++++ Records supplied

(** A session of three segments, by evaluation: the second holds no
    sample and yields nothing. *)
Example yielded_example :
  recv_loop (H := stored_gzip) (P := pydub_example) 0 resample_example
    cur_path_example tts_id_example
    [audio_only_response 1 1 [x01; x02; x03; x04; x05; x06];
     audio_only_response 1 2 [x07];
     audio_only_response 1 (-3) [x08; x09; x0a; x0b]] session_start =
  (MergeFailed (LibraryError ValueError),
   {| idx := 3; seg_list := [0; 1; 2]%nat;
      files := <[0%nat := [x01; x02; x03; x04; x05; x06]]>
                 (<[1%nat := [x07]]>
                    (<[2%nat := [x08; x09; x0a; x0b]]> ∅));
      logs := []; sent := [];
      yielded := [AudioRawFrame [x01; x02; x03; x04] 16000 1;
                  AudioRawFrame [x08; x09] 16000 1];
      merged := None |}).
Proof. vm_compute. reflexivity. Qed.



(** X4.  The merge at the end of [run_tts] is never given an empty list
    nor the path of a file that does not exist: an exception that leaves
    the merge is one that [pydub] raised, in its constructor, its
    addition or its [export]; it is neither the [AttributeError] of the
    empty list nor a [FileNotFoundError]. *)
Theorem X4_the_merge_fails_only_in_pydub
    `{Gzip} {P : Pydub} (seg_size : Z) (resample : bytes -> result bytes)
    (cur_path tts_id : str) (incoming : list bytes) (e : audio_exn exn) :
  fst (recv_loop seg_size resample cur_path tts_id incoming session_start) =
    MergeFailed e ->
  exists e' : exn, e = LibraryError e'.
Proof.
  intros Hout.
  pose proof (recv_loop_bookkeeping seg_size resample cur_path tts_id incoming
                session_start (conj eq_refl (Forall_nil_2 _)) eq_refl)
    as ((_ & Hex) & _ & Hcase).
  rewrite Hout in Hcase. destruct Hcase as (_ & Hne & Hmerge).
  exact (merge_seg_list_listed cur_path tts_id _ e Hex Hne Hmerge).
Qed.
Lemma compact_runs :
  forall (n fuel : nat) (c : voronoicell_2d) (L : list Z),
  compacting c (Z.of_nat n) -> cycle_listing c L -> (1 <= length L)%nat ->
  storage_ok c -> Z.of_nat n <= Z.of_nat (length (ds c)) ->
  (n + Z.to_nat (p c) <= fuel)%nat ->
  exists c', compact fuel c (Z.of_nat n) = Done c'.
Proof.
  induction n as [|n IH]; intros fuel c L Hc HL Hlen Hs Hm Hf.
  - destruct fuel; eexists; reflexivity.
  - destruct fuel as [|fuel]; [lia|]. cbn [compact].
    destruct (Z.ltb_spec 0 (Z.of_nat (S n))); [|lia].
    pose proof Hs as [Hp [Hl [He [Hd [Hse Hcd]]]]].
    destruct (skip_deleted_runs (ed c) fuel (p c)) as [q Hq]; [lia | lia| |].
    { destruct (lookup_lt_is_Some_2 L 0%nat) as [v Hv]; [lia|].
      apply list_elem_of_lookup_2 in Hv. destruct HL as [_ [Hmem _]].
      apply Hmem in Hv. exists v. exact Hv. }
    rewrite Hq. cbn [bind].
    pose proof (skip_deleted_spec _ _ _ _ Hq) as [Hqr [Hql Htail]].
    destruct (rd_in_range (ds (set_p c q)) (Z.of_nat (S n) - 1))
      as [up Hup]; [cbn; lia|].
    rewrite Hup. cbn [bind].
    pose proof Hc as [_ [Htomb [_ Hlive]]].
    pose proof Hup as Hup'. apply rd_Done in Hup' as [_ Hup']. cbn in Hup'.
    assert (Hup0 : 0 <= up).
    { apply (Htomb up). exists (Z.of_nat (S n) - 1). split; [lia|].
      exact Hup'. }
    destruct (Hlive q ltac:(lia) Hql) as [Ha [Hb _]].
    destruct (relocate_runs (set_p c q) up) as [c2 Hrel];
      [unfold storage_ok; cbn; repeat split; lia
      | cbn; lia | exact Hup0 | cbn; lia | cbn; lia |].
    rewrite Hrel. cbn [bind].
    replace (Z.of_nat (S n) - 1) with (Z.of_nat n) by lia.
    pose proof (compacting_step c c2 _ q up Hc ltac:(lia) Hqr Hql Htail
                  Hup' Hrel) as Hc2.
    destruct (listing_step c c2 _ q up L Hc HL ltac:(lia) Hqr Hql Htail
                Hup' Hrel) as [L2 [HL2 [Hlen2 _]]].
    replace (Z.of_nat (S n) - 1) with (Z.of_nat n) in Hc2 by lia.
    pose proof (relocate_ds _ _ _ Hrel) as Hds2. cbn in Hds2.
    apply relocate_storage in Hrel as [Hs2 Hp2];
      [| unfold storage_ok; cbn; repeat split; lia | cbn; lia].
    cbn in Hp2.
    apply (IH fuel c2 L2); try assumption; try lia.
    rewrite Hds2. lia.
Qed.

(** *** The whole cut *)

Lemma cut_succ_leaves (tol : float) (mv : Z) (hi : nat -> Z) (hd : nat -> float)
    (c c2 c3 : voronoicell_2d) (x y rsq : float) (up2 cp : Z) (l2 u2 : float) :
  same_polygon c c2 -> 0 <= up2 < p c ->
  pos c2 x y rsq up2 = Done u2 ->
  cut_succ tol mv hi hd c2 up2 l2 u2 = Done (c3, cp) ->
  p c <= p c3 /\ ds c3 = ds c2 /\
  (forall v, 0 <= v < p c -> v <> up2 ->
     pred_of (ed c3) v = pred_of (ed c) v) /\
  (forall v, 0 <= v < p c -> succ_of (ed c3) v = succ_of (ed c) v) /\
  pos c3 x y rsq up2 = Done u2 /\
  0 <= cp < p c3.
Proof.
  intros [Hp2 [_ [_ Hed2]]] Hu Hpos Hcs.
  apply cut_succ_spec in Hcs as [[-> ->]|[-> [Hp3 [Hd3 [Ha3 [HS3 HP3]]]]]].
  - rewrite Hp2, Hed2. repeat split; auto; lia.
  - rewrite Hp2 in *. split; [lia|]. split; [exact Hd3|]. split; [|split].
    + intros v Hv Hne. rewrite HP3 by exact Hv.
      destruct (Z.eqb_spec v up2); [contradiction|].
      rewrite Hed2. reflexivity.
    + intros v Hv. rewrite HS3 by lia.
      destruct (Z.eqb_spec v (p c)); [lia|]. rewrite Hed2. reflexivity.
    + split; [|lia].
      rewrite (pts_agree_pos _ _ _ _ _ _ _ Ha3) by exact Hu. exact Hpos.
Qed.

(** plane on a polygon of at least two vertices that satisfies the
    adjacency invariants and whose storage is in shape: no read or write
    leaves an arena or the delete stack and every loop ends within
    2p + 2 rounds.  The fatal memory error needs a buffer that is full
    and cannot double: it is ruled out by two free vertex slots, or a
    vertex maximum of twice the capacity, and by p entries on the delete
    stack, or a stack maximum of 2(p - 1). *)
Lemma plane_ran_or (F : Prop) (tol : float) (mv mds : Z) (hi : nat -> Z)
    (hd : nat -> float) (fuel : nat) (c : voronoicell_2d) (x y rsq : float) :
  adjacency_ok c -> storage_ok c -> 2 <= p c ->
  (2 * Z.to_nat (p c) + 2 <= fuel)%nat ->
  F \/ p c + 2 <= current_vertices c \/ 2 * current_vertices c <= mv ->
  F \/ p c <= current_delete_size c \/ 2 * (p c - 1) <= mds ->
  ran_or F (plane tol mv mds hi hd fuel c x y rsq).
Proof.
  intros Hok Hs H2 Hf Hrv Hrd. pose proof Hok as [Hcyc [Hsingle Hst]].
  pose proof (single_cycle_no_fixpoint c Hsingle H2) as Hnf.
  pose proof Hs as [Hp [Hl [He [Hd [Hse Hcd]]]]].
  unfold plane.
  apply ran_bind.
  { left. apply find_outside_runs; [assumption | assumption | lia]. }
  intros found Hfind.
  destruct found as [[up u]|]; [|apply ran_Done].
  apply find_outside_range in Hfind as Hup; [| exact Hst | lia].
  rewrite wr_in_range by lia. cbn [bind].
  set (c1 := set_ds c (<[Z.to_nat 0 := up]> (ds c))).
  assert (Hc1 : same_polygon c c1) by (repeat split).
  assert (Hs1 : storage_ok c1).
  { unfold storage_ok, c1. cbn. rewrite length_insert. repeat split; lia. }
  assert (Hcd1 : current_delete_size c1 = current_delete_size c)
    by reflexivity.
  change (ed c1) with (ed c).
  destruct (rd_ed_ok c up Hs Hup) as [Hrd_s Hrd_p]. rewrite Hrd_s.
  cbn [bind].
  pose proof (S_stays c Hok up Hup) as Hsu.
  rewrite (pos_same_polygon c c1) by exact Hc1.
  destruct (pos_ok c x y rsq _ Hs Hsu) as [u2 Hu2]. rewrite Hu2. cbn [bind].
  change (succ_of (ed c) up) with (walk (succ_of (ed c)) 1 up) in *.
  change (0 + 1) with (Z.of_nat 1).
  apply ran_bind.
  { apply (sweep_succ_runs tol mds hi c x y rsq Hok Hs F up Hup
             (Z.to_nat (p c) - 1)); try lia; try assumption;
      destruct Hs1 as [_ [_ [_ [_ [_ Hc']]]]]; lia. }
  intros [c2 swept] Hsw.
  destruct swept as [[[[sp2 up2] l2] u2']|]; [|apply ran_Done].
  pose proof (sweep_succ_capacity _ _ _ _ _ _ _ _ _ _ _ _ _ _ _ Hs1 Hsw)
    as Hcap2.
  pose proof Hsw as Hsw0.
  apply sweep_succ_storage in Hsw0 as [Hs2 Hsp2];
    [| exact Hs1 | destruct Hs1 as [_ [_ [_ [_ [_ Hc']]]]]; lia].
  specialize (Hsp2 _ _ _ _ eq_refl).
  apply (sweep_succ_arc tol mds hi c x y rsq up) in Hsw;
    [| exact Hc1 | lia
     | intros i Hi; assert (i = 0%nat) as -> by lia;
       unfold c1; cbn; apply list_lookup_insert_eq; lia
     | intros t Ht; lia | intros Ht; lia
     | rewrite (pos_same_polygon c c1) by exact Hc1; exact Hu2].
  destruct Hsw as [K [l' [u2'' [Hr [HK [Hds [Hne [Hne2 [Hpos2 [Hlow Hc2]]]]]]]]]].
  injection Hr as -> -> -> ->.
  assert (Hside : forall t, (0 < t <= K)%nat ->
                            walk (succ_of (ed c)) t up <> up).
  { intros t Ht. destruct (Nat.eq_dec t K) as [->|Hne']; [|apply Hne; lia].
    destruct (Nat.eq_dec K 1%nat) as [->|HK1]; [|apply Hne2; lia].
    apply Hnf, Hup. }
  assert (HKp : (K < Z.to_nat (p c))%nat).
  { destruct (Nat.lt_ge_cases K (Z.to_nat (p c))) as [Hlt|Hge]; [exact Hlt|].
    exfalso. apply (Hside (Z.to_nat (p c))); [lia|].
    apply rooted_period; assumption. }
  set (w2 := walk (succ_of (ed c)) K up) in *.
  assert (Hw2 : 0 <= w2 < p c) by (apply walk_stays; assumption).
  assert (Hupne : up <> w2)
    by (intros E; apply (Hside K); [lia | symmetry; exact E]).
  pose proof Hc2 as [Hp2 [Hcv2 [_ Hed2]]].
  cbn [bind].
  apply ran_bind.
  { apply cut_succ_runs; [exact Hs2 | lia| |].
    - rewrite Hed2, Hp2. apply P_stays; assumption.
    - rewrite Hp2, Hcv2.
      destruct Hrv as [HF|Hrv]; [left; exact HF | right; lia]. }
  intros [c3 cp] Hcs.
  pose proof (cut_succ_capacity _ _ _ _ _ _ _ _ _ _ Hcs) as [Hcd3 Hcap3].
  pose proof (cut_succ_storage _ _ _ _ _ _ _ _ _ _ Hs2 Hcs) as Hs3.
  pose proof (cut_succ_leaves _ _ _ _ c c2 c3 x y rsq w2 cp _ _ Hc2 Hw2
                Hpos2 Hcs) as [Hp3 [Hd3 [HP3 [HS3 [Hpos2' Hcp]]]]].
  destruct (rd_ed_ok c3 up Hs3 ltac:(lia)) as [_ Hrd3]. rewrite Hrd3.
  cbn [bind].
  pose proof (P_stays c Hok up Hup) as Hpu.
  destruct (pos_ok c3 x y rsq (pred_of (ed c3) up) Hs3) as [u3 Hu3].
  { rewrite HP3 by assumption. lia. }
  rewrite Hu3. cbn [bind].
  destruct (reach_pred c Hok up w2 Hup Hw2) as [d [Hdr Hd_reach]].
  assert (HdK : (d + K = Z.to_nat (p c))%nat).
  { pose proof Hd_reach as E.
    rewrite (rooted_pred c Hok up Hup d) in E by lia.
    apply (rooted_injective c Hok up Hup) in E; lia. }
  apply ran_bind.
  { assert (E1 : pred_of (ed c3) up = walk (pred_of (ed c)) 1 up)
      by (rewrite HP3 by assumption; reflexivity).
    rewrite E1 in *.
    apply (sweep_pred_runs tol mds hi c x y rsq Hok up Hup c3 w2 u2'' HP3 Hp3
             Hpos2' Hlow d Hd_reach F (d - 1)); try lia; try assumption.
    - apply same_polygon_refl.
    - rewrite Hcd3.
      destruct Hrd as [HF|Hrd]; [left; exact HF | right; lia]. }
  intros [c4 [[[sp4 up3] l4] u4]] Hsp.
  pose proof Hsp as Hsp'.
  pose proof Hsp as Hsp0.
  apply sweep_pred_storage in Hsp0 as [Hs4 Hsp4]; [| exact Hs3 | lia].
  assert (E1 : pred_of (ed c3) up = walk (pred_of (ed c)) 1 up)
    by (rewrite HP3 by assumption; reflexivity).
  rewrite E1 in Hsp', Hu3.
  replace (Z.of_nat K) with (Z.of_nat (K + 0)) in Hsp' by lia.
  apply (sweep_pred_arc tol mds hi c x y rsq up Hst Hup c3
           w2 u2'' K HP3 Hpos2' Hlow) in Hsp';
    [| apply same_polygon_refl
     | intros i Hi; rewrite Hd3; apply Hds, Hi
     | intros i Hi; lia | intros i Hi; lia | exact Hu3].
  destruct Hsp' as [R [l'' [u3' [Hr [_ [Hds4 [Hdp4 [Hpside [Hlow3 Hc4]]]]]]]]].
  injection Hr as -> -> -> ->.
  pose proof Hc4 as [Hp4 [Hcv4 [_ Hed4]]].
  pose proof (kept_room c Hok up Hup K R HK Hside Hpside) as Hroom.
  set (w3 := walk (pred_of (ed c)) (S R) up) in *.
  assert (Hw3 : 0 <= w3 < p c).
  { apply walk_range; [|exact Hup]. intros v Hv. apply P_stays; assumption. }
  cbn [bind].
  apply ran_bind.
  { apply cut_pred_runs; [exact Hlow3 | exact Hs4 | lia | | lia|].
    - rewrite Hed4, Hp4, HS3 by exact Hw3.
      pose proof (S_stays c Hok w3 Hw3). lia.
    - rewrite Hp4, Hcv4.
      destruct Hrv as [HF|Hrv]; [left; exact HF | right; lia]. }
  intros c5 Hcp5.
  pose proof (cut_pred_storage _ _ _ _ _ _ _ _ _ _ Hs4 Hcp5) as Hs5.
  pose proof (cut_pred_spec _ _ _ _ _ _ _ _ _ _ Hlow3 Hcp5)
    as [Hp5 [Hd5 _]].
  apply ran_bind.
  { left. apply (mark_deleted_runs _ (K + R)); try lia; [exact Hs5|].
    intros i Hi. rewrite Hd5.
    assert (Hstay : forall k, 0 <= walk (pred_of (ed c)) k up < p c).
    { intros k. apply walk_range; [|exact Hup].
      intros v Hv. apply P_stays; assumption. }
    destruct (Z.ltb_spec i (Z.of_nat K)) as [Hlt|Hge].
    - eexists. split; [apply Hds4; lia|].
      pose proof (walk_stays c Hok (Z.to_nat i) up Hup). lia.
    - exists (walk (pred_of (ed c)) (Z.to_nat i - K + 1) up). split.
      + replace (Z.to_nat i) with (K + (Z.to_nat i - K + 1) - 1)%nat at 1
          by lia.
        apply Hdp4. lia.
      + pose proof (Hstay (Z.to_nat i - K + 1)%nat). lia. }
  intros c6 Hmk.
  pose proof (mark_deleted_storage _ _ _ _ _ Hs5 Hmk) as Hs6.
  rewrite E1 in Hsp, Hrd3.
  destruct (cut_leaves_listing tol mv mds hi hd c x y rsq up fuel K
              c2 c3 c4 c5 c6 l' u2'' u u3 l'' u3' cp
              (walk (pred_of (ed c)) 1 up) (Z.of_nat (K + R)) w3)
    as [R' [ER [_ [Hp6 [Hcomp [_ [news [Hnews HL]]]]]]]]; try assumption.
  assert (R' = R) as -> by lia.
  set (L := kept_vertices c up K R ++ news) in *.
  assert (Hlen : (1 <= length L)%nat)
    by (unfold L; rewrite length_app; lia).
  apply mark_deleted_stack in Hmk as [_ [Hd6 _]].
  left. destruct (compact_runs (K + R) fuel c6 L) as [c7 Hc7];
    try assumption; try lia.
  - rewrite Hd6, Hd5. destruct Hs4 as [_ [_ [_ [Hd4' _]]]]. lia.
  - rewrite Hc7. cbn [bind]. eexists. reflexivity.
Qed.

++++++++

Taking the records above, retype every line from the one with "intros Ht; lia" down to the one with "assert (Hside : forall", exactly and with nothing else.

## Solution to this task:
     | intros t Ht; lia | intros Ht; lia
     | rewrite (pos_same_polygon c c1) by exact Hc1; exact Hu2].
  destruct Hsw as [K [l' [u2'' [Hr [HK [Hds [Hne [Hne2 [Hpos2 [Hlow Hc2]]]]]]]]]].
  injection Hr as -> -> -> ->.
  assert (Hside : forall t, (0 < t <= K)%nat ->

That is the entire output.